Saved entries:
○ ○ ○

Section Reading.
Context (rec : RouteInput -> Frame -> walk RouteResult) (self : bool).
(** A call that may be entered: within the children, the depth and the nodes of the request. *)
Definition may_enter (f : Frame) (i : nat) (t : Traversal) : Prop :=
  (i < MAX_MULTICALL_CHILDREN)%nat /\ (length (fr_path f) <= fr_depth_limit f)%nat /\ (tv_nodes t < MAX_TRANSACTION_NODES)%nat.
Definition counted (t : Traversal) : Traversal := mkTraversal (S (tv_nodes t)) (tv_active t) (tv_diagnostics t).
Definition noted (f : Frame) (code : DiagnosticCode) (t : Traversal) : Traversal :=
  mkTraversal (tv_nodes t) (tv_active t) (tv_diagnostics t ++ [mkDiagnostic code (fr_path f) None]).
Definition selected (call : RouteInput) (data : bytes) : RouteInput := with_selector call ("0x" +:+ hex_encode (take 4 data)).
(** Why a call is not followed. *)
Inductive NotFollowed (call : RouteInput) (f : Frame) (i : nat) (t : Traversal) : DiagnosticCode -> Traversal -> Prop :=
| over_children : (MAX_MULTICALL_CHILDREN <= i)%nat -> NotFollowed call f i t ChildLimit t
| too_deep : (i < MAX_MULTICALL_CHILDREN)%nat -> (fr_depth_limit f < length (fr_path f))%nat -> NotFollowed call f i t DepthLimit t
| over_nodes : (i < MAX_MULTICALL_CHILDREN)%nat -> (length (fr_path f) <= fr_depth_limit f)%nat -> (MAX_TRANSACTION_NODES <= tv_nodes t)%nat -> NotFollowed call f i t NodeLimit t
| too_short data : may_enter f i t -> self = false -> hex_decode (hex_body (ri_calldata call)) = Some data -> (length data < 4)%nat -> NotFollowed call f i t ShortCalldata (counted t)
| not_routed data e code t1 : may_enter f i t -> hex_decode (hex_body (ri_calldata call)) = Some data -> (4 <= length data)%nat ->
    rec (selected call data) f (counted t) = (Err e, t1) ->
    (ee_kind e, code) = ("no_declarative_v3_mapper"%string, UnregisteredCall) \/ (ee_kind e, code) = ("route_failed"%string, RouteNotApplicable) ->
    NotFollowed call f i t code t1.
(** The bodies one call is read as: the actions of its own route, or one Unknown call that
    stands for it, with a diagnostic that says why. *)
Inductive CallRead (call : RouteInput) (f : Frame) (i : nat) (t : Traversal) : list ActionBody -> Traversal -> Prop :=
| read_followed data r t1 : may_enter f i t -> hex_decode (hex_body (ri_calldata call)) = Some data -> (4 <= length data)%nat ->
    rec (selected call data) f (counted t) = (Ok r, t1) -> CallRead call f i t (ac_body <$> rr_actions r) t1
| read_opaque code b t1 : NotFollowed call f i t code t1 -> stands_for call b -> CallRead call f i t [b] (noted f code t1).
Lemma gate_run f i t limit t1 : gate f i t = (Ok limit, t1) ->
  match limit with Some code => forall call, NotFollowed call f i t code t1 | None => may_enter f i t /\ t1 = counted t end.
Proof.
  unfold gate, enter. destruct (Nat.leb_spec MAX_MULTICALL_CHILDREN i); [intros [= <- <-] ?; by constructor|]. destruct (Nat.ltb_spec (fr_depth_limit f) (length (fr_path f))); [intros [= <- <-] ?; by constructor|].
  destruct (Nat.leb_spec MAX_TRANSACTION_NODES (tv_nodes t)); [intros [= <- <-] ?; by constructor|]. intros [= <- <-]. done.
Qed.
Lemma opaque_read call f i t code t1 id l t2 : NotFollowed call f i t code t1 -> id = None ->
  (b ← opaque_call call f code id; mret [b]) t1 = (Ok l, t2) -> CallRead call f i t l t2.
Proof. intros Hn -> (b & t3 & Ho & [= <- <-])%walk_bind_Ok. apply opaque_stands_for in Ho as [Hs ->]. by apply read_opaque. Qed.
Lemma child_read c to data value sub at_ f i t l t' :
  let call := child_transaction c to data value sub at_ in process_multicall_child rec call f i (negb self) t = (Ok l, t') -> CallRead call f i t l t'.
Proof.
  intros call. unfold process_multicall_child. intros (limit & t1 & Hg%gate_run & H)%walk_bind_Ok. destruct limit as [code|]; [by eapply opaque_read|]. destruct Hg as [Ha ->].
  apply walk_bind_Ok in H as (b & t1 & [Hb ->]%lift_Ok_inv & H). apply ok_or_inv in Hb. destruct (Nat.ltb_spec (length b) 4).
  - destruct self eqn:Hself; [done|]. eapply opaque_read; [by eapply too_short|done|exact H].
  - apply walk_bind_Ok in H as ([e|r] & t1 & Ht & H); unfold try_walk in Ht; destruct (rec _ f _) as [[r'|e'|] t2] eqn:Hr; try done; injection Ht as ? ?; subst.
    + destruct (String.eqb_spec (ee_kind e) "no_declarative_v3_mapper"); [eapply (opaque_read _ _ _ _ UnregisteredCall); [eapply not_routed; eauto; left; congruence|done|exact H]|].
      destruct (String.eqb_spec (ee_kind e) "route_failed"); [eapply (opaque_read _ _ _ _ RouteNotApplicable); [eapply not_routed; eauto; right; congruence|done|exact H]|done].
    + destruct (_ && _); [done|]. injection H as <- <-. by eapply read_followed.
Qed.
End Reading.
(** The calls of a batch are read one after the other, each from the traversal the one before
    it left. *)
Inductive InTurn {A} (R : nat -> A -> Traversal -> list ActionBody -> Traversal -> Prop) : nat -> list A -> Traversal -> list (list ActionBody) -> Traversal -> Prop :=
| turn_end i t : InTurn R i [] t [] t
| turn_next i x l t part t1 parts t2 : R i x t part t1 -> InTurn R (S i) l t1 parts t2 -> InTurn R i (x :: l) t (part :: parts) t2.
Lemma calls_in_turn {A} (f : nat -> A -> walk (list ActionBody)) R i l t out t' : (forall i x t part t1, f i x t = (Ok part, t1) -> R i x t part t1) ->
  walk_calls f i l t = (Ok out, t') -> exists parts, out = concat parts /\ InTurn R i l t parts t'.
Proof.
  intros Hf. revert i t out. induction l as [|x l IH]; intros i t out.
  - intros [= <- <-]. exists []. split; [done|constructor].
  - cbn [walk_calls]. intros (a & t1 & Ha & (more & t2 & Hm & [= <- <-])%walk_bind_Ok)%walk_bind_Ok. apply IH in Hm as (parts & -> & Hp). exists (a :: parts). split; [done|]. econstructor; eauto.
Qed.
Lemma in_turn_parts {A} (R : nat -> A -> Traversal -> list ActionBody -> Traversal -> Prop) (Q : list ActionBody -> Prop) i l t parts t' :
  (forall i x t part t1, R i x t part t1 -> Q part) -> InTurn R i l t parts t' -> length parts = length l /\ Forall Q parts.
Proof. intros HR. induction 1 as [|i x l t part t1 parts t2 Hx _ [Hl Hq]]; [done|]. cbn [length]. split; [lia|]. constructor; eauto. Qed.

Section Visible.
Context (rec : RouteInput -> Frame -> walk RouteResult).
(** Reading the element of the argument at an index. *)
Definition element_read (self : bool) (input : RouteInput) (f : Frame) (i : nat) (item : Value) (t : Traversal) (part : list ActionBody) (t' : Traversal) : Prop :=
  exists call, inner_call self input item = Some call /\ CallRead rec self call (child_frame f ((if self then SelfCall else CallAt) i)) i t part t'.
Lemma self_call_read input f i item t l t' : self_call rec input f i item t = (Ok l, t') -> element_read true input f i item t l t'.
Proof.
  unfold self_call. intros (hex & t1 & [Hx ->]%lift_Ok_inv & H)%walk_bind_Ok. apply ok_or_inv in Hx. unfold element_read, inner_call. rewrite Hx. cbn. eexists. split; [done|]. by apply child_read.
Qed.
Lemma call_leg_read input f i item t l t' : call_leg rec (ri_chain_id input) (ri_submitter input) (ri_submitted_at input) f i item t = (Ok l, t') -> element_read false input f i item t l t'.
Proof.
  unfold call_leg. intros (fields & t1 & [Hx%ok_or_inv ->]%lift_Ok_inv & H)%walk_bind_Ok. apply walk_bind_Ok in H as (to & t1 & [Ht%ok_or_inv ->]%lift_Ok_inv & H).
  apply walk_bind_Ok in H as (data & t1 & [Hd%ok_or_inv ->]%lift_Ok_inv & H). unfold element_read, inner_call. rewrite Hx. cbn [mbind option_bind]. rewrite Ht. cbn [mbind option_bind]. rewrite Hd.
  eexists. split; [done|]. by apply child_read.
Qed.
Definition is_self (d : Decoded) : bool := String.eqb (dd_strategy d) "multicall_recurse".
Lemma recursive_read input d f t body t' : is_recursive (dd_strategy d) = true -> strategy_body rec input d f t = (Ok body, t') ->
  exists calls parts, recurse_argument (dd_args d) (dd_emit d) = Ok calls /\ body = Multicall (concat parts) /\ InTurn (element_read (is_self d) input f) 0 calls t parts t'.
Proof.
  unfold is_recursive, is_self, strategy_body, build_multicall_recurse_body_with_context, build_multicall_call_array_body_with_context, process_call_legs.
  assert (forall parts t1, lift (batch_of (concat parts)) t1 = (Ok body, t') -> body = Multicall (concat parts) /\ t1 = t') as Hb.
  { intros parts t1 [Hb ->]%lift_Ok_inv. unfold batch_of in Hb. destruct (concat parts); [done|]. by injection Hb as <-. }
  destruct (String.eqb _ "multicall_recurse"); [intros _; destruct (negb _); [done|]|cbn [orb]; intros ->];
    intros (calls & t1 & [Hc ->]%lift_Ok_inv & (out & t2 & Hw & H)%walk_bind_Ok)%walk_bind_Ok.
  - apply (calls_in_turn _ _ _ _ _ _ _ (self_call_read input f)) in Hw as (parts & -> & Hp). apply Hb in H as [-> ->]. by exists calls, parts.
  - apply (calls_in_turn _ _ _ _ _ _ _ (call_leg_read input f)) in Hw as (parts & -> & Hp). apply Hb in H as [-> ->]. by exists calls, parts.
Qed.
Lemma element_visible self input f i item t part t' : (forall input f, returns visible_result (rec input f)) -> element_read self input f i item t part t' -> part <> [].
Proof.
  intros Hrec (call & _ & [data r t1 _ _ _ Hr|code b t1 _ _]); [|done]. apply (f_equal fst) in Hr. apply Hrec in Hr. unfold visible_result in Hr. by destruct (rr_actions r).
Qed.
End Visible.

○ ○ ○

## Task to carry out
Please report every line among the entries that includes "CallRead".

## Expected output
Inductive CallRead (call : RouteInput) (f : Frame) (i : nat) (t : Traversal) : list ActionBody -> Traversal -> Prop :=
    rec (selected call data) f (counted t) = (Ok r, t1) -> CallRead call f i t (ac_body <$> rr_actions r) t1
| read_opaque code b t1 : NotFollowed call f i t code t1 -> stands_for call b -> CallRead call f i t [b] (noted f code t1).
  (b ← opaque_call call f code id; mret [b]) t1 = (Ok l, t2) -> CallRead call f i t l t2.
  let call := child_transaction c to data value sub at_ in process_multicall_child rec call f i (negb self) t = (Ok l, t') -> CallRead call f i t l t'.
  exists call, inner_call self input item = Some call /\ CallRead rec self call (child_frame f ((if self then SelfCall else CallAt) i)) i t part t'.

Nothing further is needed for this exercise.